Entre tendresse et férocité

Nord Eclair

25 mars 2009

Nord Eclair

Les Bodin’s, c’est une plongée hilarante dans le monde rural. Dans leur spectacle « Bienvenue à la capitale », la mère revêche et le fils benêt débarquent à Paris pour le meilleur et pour le pire. Interview de Vincent Dubois, alias Maria Bodin.


« Bienvenue à la capitale » est déjà votre cinquième spectacle depuis 1994. Quel recul avez-vous sur votre aventure ?

>> On a fait les choses à notre rythme. Quand j’ai rencontré Jean-Christophe, j’avais déjà cinq ans d’expérience de one man show avec le personnage de Maria Bodin. On a eu envie de faire un duo et de donner un fils à la Maria. Celui-ci est resté dans les jupons de sa mère. Jean-Christophe et moi sommes issus d’une enfance campagnarde, nous parlons des mêmes choses. C’était donc l’occasion de confronter ces personnages de la terre qui ont un bon sens à toute épreuve.

Dans ce spectacle, le fils entame une nouvelle vie...

>> C’est le premier spectacle où il y a une séparation. On sort surtout les personnages de leur autarcie agricole. On a longtemps pensé - et c’était une erreur - que ces personnages ne feraient rire que s’ils restaient dans leur ferme. Le fait de leur faire découvrir la modernité, ça ouvre des portes énormes. On se demande même comment on a pu ne pas le faire avant.

Aviez-vous une mère possessive ?

>> Pas du tout. On s’inspire de gens et de choses qu’on a vus. Et des couples mère-fils dans nos campagnes, il y en a beaucoup (Rires).

Peut-on dire que chez vous la tendresse se mélange à la férocité ?

>> C’est une belle définition de ce qui se passe sur scène avec le couple mère-fils. On n’est jamais moqueur gratuitement. Les gens de la campagne ont la dent dure avec eux-mêmes.

Comment expliquez-vous que vous soyez rares à la télévision ?

>> Au départ, c’était un peu un choix. Quand on a commencé à jouer au Palais des glaces à Paris, les premiers attachés de presse avaient envie de faire de nous les nouvelles Vamps. À part le stéréotype du fichu sur la tête de Maria, ce n’est pas le même contenu. On écrit des pièces, pas des sketches. On a donc évité d’aller faire les couillons sur les plateaux de télé. On n’est plus des artisans, on est passé des salles des fêtes aux Zénith grâce au bouche-à-oreille.
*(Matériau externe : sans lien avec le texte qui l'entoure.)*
(** * ACDbot: the issue reconciler and the recording harvester

    A shallow embedding of [.github/ACDbot/scripts/handle_issue.py] and
    [.github/ACDbot/scripts/poll_zoom_recordings.py].

    Python [str] values are ASCII texts ([string], and [list ascii] inside
    the text-processing code); code points above 127 are not modelled.
    Python [int] is [Z].  JSON floats and arrays do not occur in the mapping
    file the scripts write and are left out of [pyval]. *)

From Stdlib Require Import List String Ascii Bool Arith ZArith Lia.
Import ListNotations.

Local Open Scope list_scope.

(* ================================================================== *)
(** * Texts *)
(* ================================================================== *)

Definition text := list ascii.

Definition la (s : string) : text := list_ascii_of_string s.
Definition str (t : text) : string := string_of_list_ascii t.

Definition code (c : ascii) : nat := nat_of_ascii c.

Definition in_range (lo hi : nat) (c : ascii) : bool :=
  (lo <=? code c) && (code c <=? hi).

(** [\d] on ASCII text. *)
Definition is_digit : ascii -> bool := in_range 48 57.
Definition is_upper : ascii -> bool := in_range 65 90.
Definition is_lower : ascii -> bool := in_range 97 122.
(** [[A-Za-z]] *)
Definition is_alpha (c : ascii) : bool := is_upper c || is_lower c.
(** [\w] on ASCII text: letters, digits and the underscore. *)
Definition is_word (c : ascii) : bool :=
  is_alpha c || is_digit c || Ascii.eqb c "_".
(** [\s], and what [str.strip] removes, on ASCII text: 0x09-0x0D,
    0x1C-0x1F and the blank. *)
Definition is_space (c : ascii) : bool :=
  in_range 9 13 c || in_range 28 31 c || Ascii.eqb c " ".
Êtes-vous à votre aise quand vous montez à Paris ?

>> On ne crache pas dans la soupe. Quand on est comédien, il y a plein de choses à y faire et à y voir. J’ai du mal néanmoins à supporter le rythme, le stress ambiant et, plus particulièrement, l’agressivité qui se dégage de cette ville. J’ai rarement eu l’occasion en sortant de ne pas voir quelque chose de violent.
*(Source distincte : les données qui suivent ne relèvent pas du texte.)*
(** The comparison loop of a directory that holds a notebook whose
    normalized form differs from that of its expected counterpart: the
    loop ends by an exception, or returns a list of failures that names
    the notebook. *)
Lemma compare_notebooks_differs (ext : Externals) (regold : bool)
      (test_dir ipynb_dir base g ce cg : str) (earlier later : list str)
      (acc : list notebook_failure) (a b na nb : json) (s s1 : state) :
  let expected_of := fun g => base ++ u "." ++ g in
  let generated := path_join test_dir (path_join ipynb_dir g) in
  let expected :=
    path_join test_dir (path_join (u "expected") (expected_of g)) in
  compare_notebooks ext regold test_dir ipynb_dir
                    (combine earlier (map expected_of earlier)) s
  = (Return acc, s1) ->
  files (world s1) expected = Some ce ->
  files (world s1) generated = Some cg ->
  json_loads ext (universal_newlines ce) = Some a ->
  json_loads ext (universal_newlines cg) = Some b ->
  normalize_notebook a = Some na ->
  normalize_notebook b = Some nb ->
  py_eqb na nb = false ->
  exists o s3,
    compare_notebooks ext regold test_dir ipynb_dir
                      (combine (earlier ++ g :: later)
                               (map expected_of (earlier ++ g :: later))) s
    = (o, s3)
    /\ stdout s3 = stdout s
    /\ failure_counter s3 = failure_counter s
    /\ ((exists ex, o = Raised ex)
        \/ exists failed diff,
             o = Return failed /\ In (NotebookDiffers generated diff) failed).
Proof.
  cbv zeta. intros Hpre Hce Hcg Ha Hb Hna Hnb Hne.
  destruct (compare_loop_extends ext regold test_dir ipynb_dir _ [] s _ _ Hpre)
    as (Hout1 & Hfc1 & _).
  rewrite compare_notebooks_unfold in *.
  rewrite combine_map_app, for_fold_app.
  rewrite (bind_return _ _ s acc s1 Hpre).
  cbn [map combine for_fold].
  destruct (compare_pair_differs ext regold test_dir ipynb_dir g
              (base ++ u "." ++ g) ce cg acc a b na nb s1
              Hce Hcg Ha Hb Hna Hnb Hne)
    as (o & s2 & E & Hout2 & Hfc2 & [[ex ->]|[diff ->]]).
  - rewrite (bind_raised _ _ s1 ex s2 E).
    eexists _, _. split; [reflexivity|].
    split; [congruence|]. split; [congruence|]. left. now eexists.
  - rewrite (bind_return _ _ s1 _ s2 E).
    destruct (for_fold (combine later _) _ _ s2) as [o3 s3] eqn:E3.
    destruct (compare_loop_extends _ _ _ _ _ _ _ _ _ E3) as (Hout3 & Hfc3 & H3).
    exists o3, s3. split; [reflexivity|].
    split; [congruence|]. split; [congruence|].
    destruct o3 as [failed| | |c|ex]; try contradiction.
    + right. destruct H3 as [more ->]. eexists _, diff.
      split; [reflexivity|]. apply in_or_app. left.
      apply in_or_app. right. now left.
    + left. now eexists.
Qed.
Quelle conclusion tirez-vous de votre expérience cinématographique (« Mariage chez les Bodin’s », ndlr) ?

>> On peut dire merci à Dany Boon parce que notre bande-annonce a été projetée en même temps que le triomphe de Bienvenue chez les Ch’tis. Et comme on défend à peu près les mêmes choses - le rire, une certaine simplicité et la victoire des petits gens - ça était une chance inouïe. Notre film s’est classé au 2e rang, entre les Ch’tis et la Palme d’or à Cannes (Entre les murs, ndlr), des longs-métrages les plus rentables en 2008. On avait 120 000 spectateurs avec 15 copies pour un coût de 96 000 €.

Chaque été, vous vous produisez dans une ferme tourangelle devant 20 000 spectateurs. Êtes-vous des stars là-bas ?
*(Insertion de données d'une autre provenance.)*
(** * bleach: sanitizing and linkifying HTML fragments

    A shallow embedding of [bleach/__init__.py] (module-level constants,
    [Cleaner.clean], [linkify] and its nested helpers) together with the
    properties its specification states about them.

    Conventions.
    - Python text is a list of characters with the code points 0 to 255
      ([str]); [u "..."] writes a literal.  The patterns are read as
      Python 3 reads a pattern that is a [str]: [\w], [\b], [\s] and
      [re.IGNORECASE] follow Unicode on these code points.
    - A dictionary whose iteration order shows in the output (the attribute
      mapping of a candidate link) is an association list with unique keys.
    - A function that can raise returns [res]; the linkifier, which mutates
      the parsed tree in place, is written in explicit state passing and
      hands the tree back on every exit, also on an exception.
    - html5lib (parser, tree walker, serializer) is outside the repository:
      it is an interface ([Html5lib]) the definitions are parameterised on. *)

From Stdlib Require Import List Ascii String Arith ZArith Lia Bool.
From stdpp Require Import base list gmap.
Import ListNotations.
>> Peut-être, mais intercommunales alors (Rires). À la ferme, il y a des spectateurs qui viennent de partout. Honnêtement, on ne ferait pas 20 000 personnes qu’avec des gens de la région Centre. Depuis trois-quatre ans, notamment grâce à ce spectacle et au film, on est en train de passer à la vitesse supérieure. Finalement, on a tous les avantages des stars sans en avoir les inconvénients.

Le prochain spectacle est-il déjà dans la tête ?

>> On a déjà des notes dans nos tiroirs. On a terminé aussi l’écriture du nouveau film qui va être tourné à la fin de l’année.

Vous ne connaissez donc pas la crise...

>> Pas vraiment. (Rires) On est à 90 % de taux de remplissage sur la tournée et à 500 000 DVD vendus.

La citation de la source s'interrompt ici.